The Council of State therefore ruled that, despite the existence of an access separate from that of the optical store, the facade and the signage created confusion between the commercial and medical activities of the clinic. The court also considers that the presence of an elevator, accessible from the optical store, allowing direct access to the refractive surgery clinic, reinforced this confusion for patients.
For the Council of State, without this being clearly specified by the decision, the interior and exterior layout of the refractive surgery clinic and the optical store testifies to a sufficiently strong and close relationship that should lead to qualification as commercial premises.
By refusing to consider that the doctor had carried out his activity in commercial premises, the CNOM disciplinary chamber therefore committed an error of law.
This decision recalls the severity of the prohibition for a doctor to practice in commercial premises, even if the access is separate or if the doctor does not prescribe products sold on site.

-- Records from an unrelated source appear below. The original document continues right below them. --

(** * commit-lint: the subject linter of [main.go], embedded and verified

    The program is a single Go file.  Its logic sits in [LintSubject]
    (a regular expression followed by seven independent checks), in the
    configuration loader [NewLinter] and in the two environment helpers
    [readEnvList] and [getEnvBool].

    Go strings are immutable byte sequences, so a string is a list of
    bytes here; a slice of strings is an optional list, [None] being the
    [nil] slice, because [LintSubject] tells [nil] from an empty slice.
    The functions of the Go standard library that [main.go] calls
    ([strings], [unicode], [unicode/utf8], [strconv], [regexp], [fmt])
    are modelled in modules named after their packages. *)

From Stdlib Require Import String Ascii List ZArith NArith Lia Bool DecimalString.
Import ListNotations.

Set Implicit Arguments.

(** ** Bytes, strings and slices *)

(** A byte. *)
Abbreviation byte := ascii.

(** A Go [string]. *)
Abbreviation gostring := (list byte).

(** A Go string literal. *)
Definition str (s : string) : gostring := list_ascii_of_string s.

(** A Go [[]string]: [None] is [nil], [Some l] a non-nil slice. *)
Definition slice := option (list gostring).

(** [range] over a slice; ranging over [nil] runs no iteration. *)
Definition elems (s : slice) : list gostring :=
  match s with
  | None => []
  | Some l => l
  end.

(** [s != nil]. *)
Definition notNil (s : slice) : bool :=
  match s with
  | None => false
  | Some _ => true
  end.

(** [len(s)]. *)
Definition len (s : slice) : nat := List.length (elems s).

(** [append(s, x)]: appending to [nil] allocates. *)
Definition append (s : slice) (x : gostring) : slice := Some (elems s ++ [x]).

(** The numeric value of a byte. *)
Definition code (c : byte) : N := N_of_ascii c.

(** [lo <= c && c <= hi] on bytes. *)
Definition inRange (lo hi : N) (c : byte) : bool :=
  ((lo <=? code c) && (code c <=? hi))%N.

(** [a == b] on strings. *)
Fixpoint eqs (a b : gostring) : bool :=
  match a, b with
  | [], [] => true
  | x :: a', y :: b' => Ascii.eqb x y && eqs a' b'
  | _, _ => false
  end.

(** ** Package [unicode/utf8] *)

Module utf8.

Definition RuneError : N := 0xFFFD.
Definition RuneSelf : N := 0x80.
Definition UTFMax : nat := 4.

(** The information byte of the table [first]: [0xF0] for ASCII, [0xF1]
    for a byte that starts no rune, otherwise the size of the sequence in
    the low bits and the index of the accepted range of the second byte
    in the high ones. *)
Definition first (b : N) : N :=
  (if b <? 0x80 then 0xF0
   else if b <? 0xC2 then 0xF1
   else if b <? 0xE0 then 0x02
   else if b =? 0xE0 then 0x13
   else if b <? 0xED then 0x03
   else if b =? 0xED then 0x23
   else if b <? 0xF0 then 0x03
   else if b =? 0xF0 then 0x34
   else if b <? 0xF4 then 0x04
   else if b =? 0xF4 then 0x44
   else 0xF1)%N.

(** [acceptRanges]: the bounds of the second byte. *)
Definition acceptRanges (i : N) : N * N :=
  (match i with
   | 0 => (0x80, 0xBF)
   | 1 => (0xA0, 0xBF)
   | 2 => (0x80, 0x9F)
   | 3 => (0x90, 0xBF)
   | 4 => (0x80, 0x8F)
   | _ => (0, 0)
   end)%N.

Definition locb : N := 0x80.
Definition hicb : N := 0xBF.

(** [DecodeRuneInString]: the first rune of [s] and its width in bytes;
    an invalid or truncated encoding yields [(RuneError, 1)]. *)
Definition DecodeRuneInString (s : gostring) : N * nat :=
  match s with
  | [] => (RuneError, 0%nat)
  | c0 :: t =>
      let s0 := code c0 in
      let x := first s0 in
      (if 0xF0 <=? x then
         if x =? 0xF0 then (s0, 1%nat) else (RuneError, 1%nat)
       else
         let sz := N.to_nat (N.land x 7) in
         let accept := acceptRanges (N.shiftr x 4) in
         if (List.length s <? sz)%nat then (RuneError, 1%nat)
         else
           match t with
           | [] => (RuneError, 1%nat)
           | c1 :: t1 =>
               let s1 := code c1 in
               if (s1 <? fst accept) || (snd accept <? s1) then (RuneError, 1%nat)
               else if (sz <=? 2)%nat then
                 (N.lor (N.shiftl (N.land s0 0x1F) 6) (N.land s1 0x3F), 2%nat)
               else
                 match t1 with
                 | [] => (RuneError, 1%nat)
                 | c2 :: t2 =>
                     let s2 := code c2 in
                     if (s2 <? locb) || (hicb <? s2) then (RuneError, 1%nat)
                     else if (sz <=? 3)%nat then
                       (N.lor (N.lor (N.shiftl (N.land s0 0x0F) 12)
                                     (N.shiftl (N.land s1 0x3F) 6))
                              (N.land s2 0x3F), 3%nat)
                     else
                       match t2 with
                       | [] => (RuneError, 1%nat)
                       | c3 :: _ =>
                           let s3 := code c3 in
                           if (s3 <? locb) || (hicb <? s3) then (RuneError, 1%nat)
                           else
                             (N.lor (N.lor (N.lor (N.shiftl (N.land s0 0x07) 18)
                                                  (N.shiftl (N.land s1 0x3F) 12))
                                           (N.shiftl (N.land s2 0x3F) 6))
                                    (N.land s3 0x3F), 4%nat)
                       end
                 end
           end)%N
  end.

The Council of State insists on the importance of external appearance and the absence of any possible confusion between medical and commercial activity.
Should we conclude that the practice for a doctor in a real estate complex constituted in commercial form is now prohibited? That does not seem to be the case.

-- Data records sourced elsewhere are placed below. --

(** Dict literals of three keys, updated into a dict. *)
Lemma dict_get_update3 k d k1 v1 k2 v2 k3 v3 :
  dict_get k (dict_update d [(k1, v1); (k2, v2); (k3, v3)]) =
  if String.eqb k k3 then Some v3 else if String.eqb k k2 then Some v2
  else if String.eqb k k1 then Some v1 else dict_get k d.
Proof. unfold dict_update. simpl. rewrite !dict_get_set. reflexivity. Qed.

Lemma gfor_tag_and_yield info subs :
  gfor (map JDict subs) (tag_and_yield info) =
  (map (fun s => JDict (dict_update s info)) subs, None).
Proof.
  induction subs as [|s t IH]; simpl; [reflexivity|].
  rewrite IH. reflexivity.
Qed.

Lemma attachment_rows_sub info a sa subs :
  dict_get "subattachments" a = Some (JDict sa) ->
  dict_get "data" sa = Some (JList (map JDict subs)) ->
  attachment_rows info (JDict a) =
  (app (map (fun s => JDict (dict_update s info)) subs)
       [JDict (dict_update (filter (fun kv => negb (String.eqb (fst kv) "subattachments")) a)
                 info)], None).
Proof.
  intros Ha Hs. unfold attachment_rows, py_in, dict_mem. rewrite Ha. simpl.
  rewrite Ha. simpl. rewrite Hs. simpl. rewrite gfor_tag_and_yield.
  unfold py_pop, dict_pop, dict_mem. rewrite Ha. reflexivity.
Qed.

Lemma dict_get_filter_self k d :
  dict_get k (filter (fun kv => negb (String.eqb (fst kv) k)) d) = None.
Proof.
  induction d as [|[k' v] t IH]; simpl; [reflexivity|].
  destruct (String.eqb k' k) eqn:E; simpl.
  - exact IH.
  - rewrite String.eqb_sym, E. exact IH.
Qed.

However, such a decision seems to go back on the previous case law of the CNOM disciplinary chamber cited above, which was content with separate access or the simple use of the technical platform made available, without really considering whether the organization between the various premises is likely to create confusion in the patient's mind.
This ruling raises important questions about the possibility for doctors to share premises with commercial companies.
Particular vigilance is therefore essential in the event of such sharing and concrete arrangements will have to be implemented in order to avoid any ethical risk.